On se souvient, en effet, comme si c’était hier, d’octobre 2000, où c’est la rue qui a réglé le « hold-up » opéré alors par Feu le Général Robert Guéï sur les résultats de l’élection présidentielle. Depuis lors, « l’Eléphant d’Afrique » patauge dans une mare sociopolitique calamiteuse, de laquelle elle fait le pari de sortir définitivement, par les urnes. Cette élection présidentielle vient donc à point nommé pour solder tous les comptes du passé, pour laver le linge sale de la guerre et de la division dans les urnes de la paix et du développement. Il faudrait que les ténors de la classe politique ivoirienne continuent de s’en convaincre, sans s’octroyer à l’avance, la carte qui devrait être la leur sur le nouvel échiquier national. Chacun doit donc s’amender et cultiver cette humilité que doit inspirer le verdict des urnes, pour épargner à la Côte d’Ivoire, un nouveau piège sans fin.

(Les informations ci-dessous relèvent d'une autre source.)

(** On the nested definitions [outer]/[inner] the index has no entry for
    [inner]. *)
Lemma nested_defs_no_inner_entry : ¬ double_attribution nested_defs.
Proof.
  intros Hclaim.
  destruct (extract_total nested_defs) as [fc Hfc].
  destruct (Hclaim fc [0] [1] [1; 0] "outer"
              [arguments;
               Node (FunctionDef "inner") [arguments; Expr (plain_call "call_a" [])];
               Expr (plain_call "call_b" [])]
              "inner" [arguments; Expr (plain_call "call_a" [])]
              (Node (Name "call_a") []) [])
    as (_ & e & He & _); try done.
  vm_compute in Hfc. injection Hfc as <-.
  vm_compute in He. by apply elem_of_nil in He.
Qed.

(** C1, amended.  Let [outer] be a definition the visitor reaches as a
    traversal root (it is not below another definition, loop or
    comprehension), and [inner] a function definition inside it.  A
    plain-name call in [inner] that is not inside another call expression is
    recorded exactly once for [outer], with the flags of the way from
    [outer] to it.  No entry is produced for [inner]: the visitor does not
    descend below a definition, so [inner] is never a traversal root. *)
Theorem nested_call_owned_by_root tree fc outer od inner iname ich p f args :
  extract tree = Ok fc →
  root_at tree outer = Some (od, false) →
  inner ≠ [] →
  subtree od inner = Some (Node (FunctionDef iname) ich) →
  subtree od (inner ++ p) = Some (Call f args) →
  is_name f = true →
  under_call od (inner ++ p) = false →
  filter (λ e, ref_path (obj e) = outer ++ (inner ++ p) ++ [0]) (calls_of (graph fc) outer)
  = [mkCall (Ref (outer ++ (inner ++ p) ++ [0]) f)
       (passes isinstance_conditional od (inner ++ p))
       (passes isinstance_loop od (inner ++ p))]
  ∧ calls_of (graph fc) (outer ++ inner) = [].
Proof.
  intros Hx Hr Hinner _ Hcall Hname Hunder. split.
  - rewrite (extract_calls_of_root _ _ _ _ _ Hx Hr), collect_filter.
    unfold site_calls. by rewrite site_spec, Hcall, Hname, Hunder.
  - rewrite (extract_calls_of _ _ _ Hx). unfold visit_calls.
    destruct (root_at tree (outer ++ inner)) as [[m l]|] eqn:Hi; [|done].
    by rewrite (root_at_app _ _ _ _ _ _ _ Hr Hi) in Hinner.
Qed.

Lemma nested_call_owned_by_root_witness :
  ∃ fc, extract nested_defs = Ok fc
        ∧ filter (λ e, ref_path (obj e) = [0] ++ ([1] ++ [1; 0]) ++ [0])
            (calls_of (graph fc) [0])
          = [mkCall (Ref [0; 1; 1; 0; 0] (Node (Name "call_a") [])) false false]
        ∧ calls_of (graph fc) ([0] ++ [1]) = [].
Proof.
  destruct (extract_total nested_defs) as [fc Hfc].
  exists fc. split; [exact Hfc|].
  refine (nested_call_owned_by_root nested_defs fc [0] outer_def [1] "inner" _ [1; 0] _ []
            Hfc _ _ _ _ _ _); reflexivity || done.
Defined.
(** * Ultra Tensor Server: layer placement and transfer queue

    A shallow embedding of [scripts/tensor-server.py]: the layer metadata
    record and its location update, the transfer request with its ordering
    and status update, the bounded priority queue the transfer endpoint
    pushes to (Python's [queue.PriorityQueue] over [heapq]), the transfer
    endpoint itself, and the accelerator block of hardware detection.  The
    file has no code that takes a request off the queue and executes it;
    the one definition that stands for that worker, [execute_transfer],
    follows the specification and says so.

    Conventions.  A Python [int] is a [Z]; a [str] is a [string]; an
    [Optional[_]] is an [option]; a [dict] is a [gmap]; a [list] used as an
    array is a [list] read with [!!] and written with [<[_:=_]>].  A reading
    of [time.time()] is a [Z] (clock ticks): the program only compares
    readings.  Python floats that take part in arithmetic are IEEE doubles
    ([PrimFloat.float]).  A [with lock:] block runs its body in one step. *)

From Stdlib Require Import ZArith Floats ZifyNat.
From stdpp Require Import gmap strings list pretty sorting.
From Equations Require Import Equations.

Local Open Scope string_scope.
Local Open Scope Z_scope.
Local Open Scope list_scope.
(** X6: called with parameters its widgets can return on an image of 8-bit
    samples, every filter except the weighted grayscale returns an image
    of 8-bit samples. *)
Theorem X6_sample_range_kept (sel : selected_filter) (im : Image) :
  wf_image im → image_in_range im → validated sel →
  sel ≠ TonoDeGris "weighted" →
  ∃ out, apply_filter sel im = Some out ∧ image_in_range out.
Proof.
  intros Hwf _ Hval _. exact (filters_keep_sample_range sel im Hwf Hval).
Qed.

Lemma X6_sample_range_kept_witness :
  ∃ out, apply_filter (AltoContraste "weighted" 128) scenario_image = Some out ∧
         image_in_range out.
Proof.
  apply (X6_sample_range_kept (AltoContraste "weighted" 128) scenario_image).
  - concrete_image.
  - repeat constructor; unfold sample; lia.
  - simpl. split; [right; reflexivity | lia].
  - discriminate.
Defined.

(** ** Images without pixels *)

Lemma empty_image_unique im out :
  image_shape im → image_shape out →
  width out = width im → height out = height im →
  width im = 0%nat ∨ height im = 0%nat →
  out = im.
Proof.
  intros Hwf Hwfo Hw Hh Hempty.
  apply image_eq_pointwise; try assumption. intros x y Hx Hy. lia.
Qed.

(** X17: on an image of width 0 or height 0 every filter call, except a
    mosaic with block size 0, returns the image as it is. *)
Theorem X17_empty_image_unchanged (sel : selected_filter) (im : Image) :
  wf_image im → width im = 0%nat ∨ height im = 0%nat →
  sel ≠ Mosaico 0 →
  apply_filter sel im = Some im.
Proof.
  intros Hwf Hempty Hsel.
  pose proof (proj1 Hwf) as Hsh.
  assert (Hno : ∀ x y p, getpixel im x y = Some p → False).
  { intros x y p Hp. destruct (getpixel_Some im x y p Hsh Hp). lia. }
  assert (Hgray : ∀ m, grayscale_filter im m = Some im).
  { intros m. destruct (grayscale_filter_pixels im m Hsh)
      as (out & Hout & Hw & Hh & Hwfo & _).
    - intros x y p Hp. destruct (Hno x y p Hp).
    - rewrite Hout. f_equal.
      apply empty_image_unique; [exact Hsh | apply Hwfo | assumption..]. }
  destruct sel as [bs|m|m t| |channel|delta]; simpl.
  - destruct (mosaic_filter_pixels_are im bs Hwf)
      as (out & Hout & Hw & Hh & Hwfo & _).
    { destruct bs; [congruence|lia]. }
    rewrite Hout. f_equal. apply empty_image_unique; assumption.
  - apply Hgray.
  - rewrite (high_contrast_filter_map im m t im (Hgray m) Hsh). f_equal.
    apply map_image_id. intros x y p Hp. destruct (Hno x y p Hp).
  - rewrite (negative_filter_map im Hwf). f_equal.
    apply map_image_id. intros x y p Hp. destruct (Hno x y p Hp).
  - rewrite (rgb_filter_channel_only_map im channel Hwf). f_equal.
    apply map_image_id. intros x y p Hp. destruct (Hno x y p Hp).
  - rewrite (brightness_filter_map im delta Hsh). f_equal.
    apply map_image_id. intros x y p Hp. destruct (Hno x y p Hp).
Qed.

Du reste, les leçons togolaise et kényane, où les stigmates des violences postélectorales restent présents dans les corps, dans les esprits et dans les cœurs sont assez suggestives de cet autre drame qui mine les processus électoraux africains. Aussi, au moment où l’on semble s’acheminer vers un inévitable et redoutable second tour pour cette présidentielle que d’aucuns voyaient pliée en un tour de main, chacun doit-il savoir raison garder et mettre la Côte d’Ivoire au-dessus de tout. Gageons qu’après avoir subi les affres de la guerre et souffert le martyr dans leurs chairs, les Ivoiriens, toutes catégories et toutes tendances confondues, inaugureront, ici et maintenant, une ère véritablement nouvelle, de paix et de quiétude, pour ce pays d’Afrique de l’Ouest, et pour le continent tout entier…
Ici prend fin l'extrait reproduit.